Figure 4 Phagosomal maturation or arrest following pathogen uptake (A) or Mycobacterium tuberculosis uptake (B), respectively. (A) shows that upon entering into the body, most non-pathogenic microbes are phagocytized by the macrophage into a phagosome which then goes on to mature by fusing with the vesicles of the endocytic pathway and to finally fuse with lysosomes. These phagosomes undergo acidification due to the presence of proton-ATPase molecules from vacuolar membranes and the lysosomes, and this increased level of acidification activates the lysosomally derived acid hydrolases, cathepsins and other enzymes, along with reactive oxygen and nitrogen intermediates, to destroy the pathogen.
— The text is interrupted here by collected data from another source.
(** X5: a session obtained by login is reused until its expiry: after a login
    that yields a non-empty token living [expires_in] seconds, every call of
    [getAuthHeaders] made less than [expires_in - 300] seconds after the
    reply answers with that token and sends nothing. *)
Theorem login_session_is_reused cfg remote c w response dt :
  session_valid c w = false ->
  BRINQA_API_KEY cfg = "" ->
  BRINQA_USERNAME cfg <> "" -> BRINQA_PASSWORD cfg <> "" ->
  login_reply remote
    (PostLogin (BRINQA_USERNAME cfg) (BRINQA_PASSWORD cfg) :: sent w)
    = (Resolved response, dt) ->
  access_token response <> "" ->
  exists c1 w1,
    getAuthHeaders cfg remote c w
      = (Return (headers_of (access_token response)), c1, w1)
    /\ forall w2,
         now w2 < now w1 + seconds (expires_in response - 300) ->
         getAuthHeaders cfg remote c1 w2
           = (Return (headers_of (access_token response)), c1, w2).
Proof.
  intros V K U P R T. unfold session_valid in V.
  unfold getAuthHeaders at 1. unfold authenticate.
  rewrite V, K, (eqb_empty_false _ U), (eqb_empty_false _ P).
  cbn [String.eqb negb orb send sent]. rewrite R.
  eexists. eexists. split; [reflexivity|].
  intros w2 H2. unfold getAuthHeaders.
  rewrite authenticate_valid; [reflexivity|].
  unfold session_valid. cbn [accessToken tokenExpiry truthy].
  rewrite (eqb_empty_false _ T). cbn [negb andb].
  apply Z.ltb_lt. exact H2.
Qed.

Lemma login_session_is_reused_witness :
  exists c1 w1,
    getAuthHeaders cfg_password remote_ok newClient world0
      = (Return (headers_of "jwt"), c1, w1)
    /\ forall w2,
         now w2 < now w1 + seconds (86400 - 300) ->
         getAuthHeaders cfg_password remote_ok c1 w2
           = (Return (headers_of "jwt"), c1, w2).
Proof.
  refine (login_session_is_reused cfg_password remote_ok newClient world0
            {| access_token := "jwt"; token_type := "Bearer"; expires_in := 86400 |}
            40 eq_refl eq_refl _ _ eq_refl _); discriminate.
Defined.
Lemma grid_x_mirror (n : Z) (d : R) (j : nat) :
  (2 <= n)%Z -> (j < Z.to_nat n)%nat ->
  grid_x n d (Z.to_nat n - 1 - j) = - grid_x n d j.
Proof.
  intros Hn Hj. unfold grid_x.
  pose proof (IZR_pred_nonzero n Hn) as HD.
  assert (E : INR (Z.to_nat n - 1 - j) = IZR (n - 1) - INR j).
  { rewrite !minus_INR by lia. rewrite (INR_IZR_INZ (Z.to_nat n)), Z2Nat.id by lia.
    rewrite minus_IZR. cbn. lra. }
  rewrite E. field. exact HD.
Qed.

Lemma grid_y_x (n : Z) (d : R) (i : nat) : grid_y n d i = - grid_x n d i.
Proof. unfold grid_y, grid_x. ring. Qed.

Lemma raw_val_transpose (n : Z) (d s : R) (i j : nat) :
  raw_val n d s 0 0 i j = raw_val n d s 0 0 j i.
Proof.
  unfold raw_val. apply laplacian_val_radial. rewrite !grid_y_x. ring.
Qed.

Lemma cell_at_mapped_raw (F : R -> R) (n : Z) (d s u1 u2 : R) (i j : nat) :
  (i < Z.to_nat n)%nat -> (j < Z.to_nat n)%nat ->
  cell_at (matrix_map F (raw_kernel n d s u1 u2)) i j
  = Some (F (raw_val n d s u1 u2 i j)).
Proof.
  intros Hi Hj. unfold raw_kernel. rewrite matrix_map_tabulate.
  now rewrite cell_at_tabulate.
Qed.

(** ** Degenerate parameters *)

Lemma gaussian_sigma_zero (x y u1 u2 : R) :
  gaussian x y 0 u1 u2 = Raise ZeroDivisionError.
Proof.
  unfold gaussian. replace (2 * 0 ^ 2) with 0 by ring. now rewrite pdiv_zero.
Qed.

Lemma laplacian_sigma_zero (x y u1 u2 : R) :
  laplacian x y 0 u1 u2 = Raise ZeroDivisionError.
Proof. unfold laplacian. now rewrite gaussian_sigma_zero. Qed.

Lemma sample_grid_one (d s u1 u2 : R) :
  sample_grid 1 d s u1 u2 = Raise ZeroDivisionError.
Proof.
  unfold sample_grid, for_range, range.
  rewrite (for_each_first_raise _ _ _ ZeroDivisionError); [reflexivity | cbn; lia |].
  change (IZR (1 - 1)) with 0. now rewrite pdiv_zero.
Qed.

Lemma sample_grid_sigma_zero (n : Z) (d u1 u2 : R) :
  (1 <= n)%Z -> sample_grid n d 0 u1 u2 = Raise ZeroDivisionError.
Proof.
  intros Hn. destruct (Z.eq_dec n 1) as [-> | Hne]; [apply sample_grid_one |].
  assert (H2 : (2 <= n)%Z) by lia.
  unfold sample_grid, for_range, range.
  rewrite (for_each_first_raise _ _ _ ZeroDivisionError); [reflexivity | lia |].
  rewrite (pdiv_ok _ _ (IZR_pred_nonzero n H2)). cbn [bind]. cbv zeta.
  apply for_each_first_raise; [lia |].
  rewrite (pdiv_ok _ _ (IZR_pred_nonzero n H2)). cbn [bind]. cbv zeta.
  now rewrite laplacian_sigma_zero.
Qed.

Lemma sample_grid_empty (d s u1 u2 : R) :
  sample_grid 0 d s u1 u2 = Raise ZeroDivisionError.
Proof.
  unfold sample_grid, for_range, range. cbn [Z.to_nat seq for_each bind snd].
  change (IZR (0 ^ 2)) with 0. now rewrite pdiv_zero.
Qed.

(** ** Running steps 5 and 6 *)

Lemma builder_result_full (n : Z) (d s u1 u2 : R) (zc mx l1 : bool) (k : matrix) :
  (2 <= n)%Z -> s <> 0 ->
  laplacian_of_gaussian_kernel n d s u1 u2 zc mx l1 = Ok k ->
  full (Z.to_nat n) k.
Proof.
  intros Hn Hs H. destruct (builder_full _ _ _ _ _ _ _ _ _ Hn Hs H) as [F ->].
  apply full_matrix_map, full_raw_kernel.
Qed.

Lemma builder_max_ok (n : Z) (d s u1 u2 : R) (zc : bool) (k4 : matrix) :
  (2 <= n)%Z -> s <> 0 ->
  laplacian_of_gaussian_kernel n d s u1 u2 zc false false = Ok k4 ->
  max_abs (cells k4) <> 0 ->
  laplacian_of_gaussian_kernel n d s u1 u2 zc true false
  = Ok (matrix_map (fun v => v / max_abs (cells k4)) k4).
Proof.
  intros Hn Hs H4 Hne. rewrite builder_then_max, H4. cbn [bind].
  rewrite max_normalize_pass_full; [reflexivity | | assumption].
  exact (builder_result_full _ _ _ _ _ _ _ _ _ Hn Hs H4).
Qed.


(** ** Concrete sample points *)




(** * The kernel builder *)

(** C10: for [side_length = 0] the sampling loops have nothing to run
    over, the mean 0 is divided by [side_length ** 2 = 0], and the builder
    raises [ZeroDivisionError] whatever the flags: it never returns an
    empty kernel. *)
Theorem empty_grid_raises (domain s u1 u2 : R) (zero_center max_normalize l1 : bool) :
  range 0 = [] /\
  laplacian_of_gaussian_kernel 0 domain s u1 u2 zero_center max_normalize l1
  = Raise ZeroDivisionError.
Proof.
  split; [reflexivity |].
  unfold laplacian_of_gaussian_kernel. now rewrite sample_grid_empty.
Qed.

(** ** The minimum-tracking reduction *)

Lemma keep_min_lt (st : search_state) (c : candidate) :
  current_diff c < min_diff st -> keep_min st c = kept c.
Proof.
  intros H. unfold keep_min. destruct (Rlt_dec (current_diff c) (min_diff st));
    [reflexivity | contradiction].
Qed.

Lemma keep_min_ge (st : search_state) (c : candidate) :
  min_diff st <= current_diff c -> keep_min st c = st.
Proof.
  intros H. unfold keep_min. destruct (Rlt_dec (current_diff c) (min_diff st));
    [lra | reflexivity].
Qed.

Section Reduction.

Variable eval : nat -> nat -> M candidate.
Variable cand : nat -> nat -> candidate.
Variable search : Z.

Hypothesis eval_ok :
  forall i j, (i < Z.to_nat search)%nat -> (j < Z.to_nat search)%nat ->
    eval i j = Ok (cand i j).

Lemma tracked_step (i j : nat) (st : search_state) :
  (i < Z.to_nat search)%nat -> (j < Z.to_nat search)%nat ->
  tracked cand (Z.to_nat search) i j st ->
  tracked cand (Z.to_nat search) i (S j) (keep_min st (cand i j)).
Proof.
  intros Hi Hj [Hmin [Hcap Hwho]].
  destruct (Rlt_dec (current_diff (cand i j)) (min_diff st)) as [Hlt | Hge].
  - rewrite (keep_min_lt _ _ Hlt). repeat split.
    + intros a b Ha Hb He. cbn [kept min_diff].
      destruct (Nat.eq_dec a i) as [-> | Hai];
        [destruct (Nat.eq_dec b j) as [-> | Hbj] |].
      * lra.
      * assert (He' : earlier i b i j) by (unfold earlier in *; lia).
        specialize (Hmin i b Ha Hb He'). lra.
      * assert (He' : earlier a b i j) by (unfold earlier in *; lia).
        specialize (Hmin a b Ha Hb He'). lra.
    + cbn [kept min_diff]. lra.
    + right. exists i, j. repeat split; try assumption.
      * unfold earlier. lia.
      * intros a' b' Ha' Hb' He'. specialize (Hmin a' b' Ha' Hb' He'). lra.
  - rewrite keep_min_ge by lra. repeat split.
    + intros a b Ha Hb He.
      destruct (Nat.eq_dec a i) as [-> | Hai];
        [destruct (Nat.eq_dec b j) as [-> | Hbj] |].
      * lra.
      * apply Hmin; try assumption. unfold earlier in *. lia.
      * apply Hmin; try assumption. unfold earlier in *. lia.
    + exact Hcap.
    + destruct Hwho as [-> | [a [b [Ha [Hb [He [-> Hfirst]]]]]]]; [now left |].
      right. exists a, b. repeat split; try assumption.
      unfold earlier in *. lia.
Qed.

Lemma search_loop_tracked :
  exists st, search_loop eval search = Ok st
             /\ tracked cand (Z.to_nat search) (Z.to_nat search) 0 st.
Proof.
  unfold search_loop, for_range, range. fold initial_state.
  apply (sweep_inv (tracked cand (Z.to_nat search))
           (fun i st => for_each (seq 0 (Z.to_nat search)) (fun j st =>
              c <- eval i j ;; Ok (keep_min st c)) st)
           (fun i j st => c <- eval i j ;; Ok (keep_min st c))).
  - reflexivity.
  - repeat split.
    + intros a b _ _ He. unfold earlier in He. lia.
    + cbn. lra.
    + now left.
  - intros i j st Hi Hj Hst. rewrite (eval_ok i j Hi Hj). cbn [bind].
    eexists. split; [reflexivity | now apply tracked_step].
  - intros i st Hi [Hmin [Hcap Hwho]]. repeat split.
    + intros a b Ha Hb He. apply Hmin; try assumption. unfold earlier in *. lia.
    + exact Hcap.
    + destruct Hwho as [-> | [a [b [Ha [Hb [He [-> Hfirst]]]]]]]; [now left |].
      right. exists a, b. repeat split; try assumption.
      unfold earlier in *. lia.
Qed.

End Reduction.

Lemma evaluate_sigma_pos (search : Z) (i : nat) :
  (2 <= search)%Z -> 0 < 0.0001 + 4 * (INR i / IZR (search - 1)).
Proof.
  intros Hs. pose proof (pos_INR i) as Hi.
  assert (HD : 0 < IZR (search - 1)) by (apply IZR_lt; lia).
  assert (Hq : 0 <= INR i / IZR (search - 1)).
  { apply Rmult_le_pos; [assumption | left; now apply Rinv_0_lt_compat]. }
  lra.
Qed.

Lemma evaluate_eval (search : Z) (i j : nat) :
  (2 <= search)%Z -> evaluate search i j = Ok (evaluate_val search i j).
Proof.
  intros Hs. unfold evaluate, evaluate_val.
  rewrite !(pdiv_ok _ _ (IZR_pred_nonzero search Hs)). cbn [bind]. cbv zeta.
  set (d := 0.0001 + 4 * (INR j / IZR (search - 1))).
  set (s := 0.0001 + 4 * (INR i / IZR (search - 1))).
  assert (Hsig : s <> 0) by (apply Rgt_not_eq; now apply evaluate_sigma_pos).
  rewrite builder_centered by (lia || assumption). cbn [bind].
  unfold raw_kernel at 1 2 3. rewrite matrix_map_tabulate.
  rewrite !(load_tabulate _ (fun a b => raw_val 3 d s 0 0 a b - raw_mean 3 d s 0 0))
    by (cbn; lia).
  reflexivity.
Qed.


(** * The parameter search *)

(** C9, as the code has it: over the candidate grid run rows first, then
    columns, both ascending, with every candidate evaluated, the search
    ends in a state whose [min_diff] is below every score; either no score
    was below the initial 100000 and nothing is reported, or the reported
    candidate scores strictly less than every candidate evaluated before
    it: among candidates of equal minimal score the one evaluated first is
    reported. *)
Theorem search_reports_first_minimum
    (eval : nat -> nat -> M candidate) (cand : nat -> nat -> candidate) (search : Z) :
  (forall i j, (i < Z.to_nat search)%nat -> (j < Z.to_nat search)%nat ->
     eval i j = Ok (cand i j)) ->
  exists st : search_state,
    search_loop eval search = Ok st /\
    (forall a b, (a < Z.to_nat search)%nat -> (b < Z.to_nat search)%nat ->
       min_diff st <= current_diff (cand a b)) /\
    (st = initial_state \/
     exists a b, (a < Z.to_nat search)%nat /\ (b < Z.to_nat search)%nat /\
       st = kept (cand a b) /\
       (forall a' b', (a' < Z.to_nat search)%nat -> (b' < Z.to_nat search)%nat ->
          earlier a' b' a b -> current_diff (cand a b) < current_diff (cand a' b')) /\
       (forall a' b', (a' < Z.to_nat search)%nat -> (b' < Z.to_nat search)%nat ->
          current_diff (cand a' b') = current_diff (cand a b) ->
          (a', b') = (a, b) \/ earlier a b a' b')).
Proof.
  intros Hev.
  destruct (search_loop_tracked eval cand search Hev) as [st [Hrun [Hmin [_ Hwho]]]].
  exists st. split; [exact Hrun |]. split.
  - intros a b Ha Hb. apply Hmin; try assumption. unfold earlier. lia.
  - destruct Hwho as [-> | [a [b [Ha [Hb [_ [-> Hfirst]]]]]]]; [now left |].
    right. exists a, b. repeat split; try assumption.
    intros a' b' Ha' Hb' Htie.
    destruct (Nat.eq_dec a' a) as [-> | Hne].
    + destruct (lt_eq_lt_dec b' b) as [[Hlt | ->] | Hgt].
      * assert (He : earlier a b' a b) by (unfold earlier; lia).
        specialize (Hfirst a b' Ha' Hb' He). lra.
      * now left.
      * right. unfold earlier. lia.
    + destruct (lt_dec a' a) as [Hlt | Hge].
      * assert (He : earlier a' b' a b) by (unfold earlier; lia).
        specialize (Hfirst a' b' Ha' Hb' He). lra.
      * right. unfold earlier. lia.
Qed.

Lemma search_reports_first_minimum_witness :
  exists st : search_state,
    find_reference = Ok st /\
    forall a b, (a < 2000)%nat -> (b < 2000)%nat ->
      min_diff st <= current_diff (evaluate_val 2000 a b).
Proof.
  destruct (search_reports_first_minimum (evaluate 2000) (evaluate_val 2000) 2000)
    as [st [Hrun [Hmin _]]].
  - intros i j _ _. apply evaluate_eval. lia.
  - exists st. split; [exact Hrun |].
    intros a b Ha Hb. apply Hmin; lia.
Defined.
Phagocytosis also initially triggers the recruitment of TACO around the particle to be ingested, as a result of the latter’s initial association with cell cortex microtubules, but is released prior to the lysosomal delivery of the bacteria; (B) Shows the effect of M. tuberculosis on phagosome maturation. Cholesterol serves as a docking site for the mycobacteria and its cell surface receptor there by facilitating its phagocytosis at cholesterol-rich regions. Cholesterol plays a crucial role in not only the entry of mycobacteria into macrophages but also mediates the phagososomal association of TACO (Coronin 1), a coat protein associated with cholesterol-rich regions which is actively retained on the phagosomal membrane housing the mycobacteria through a yet unknown mechanism, which prevents the degradation of the mycobacteria in the lysosomes. TACO: Tryptophan-aspartate containing coat protein.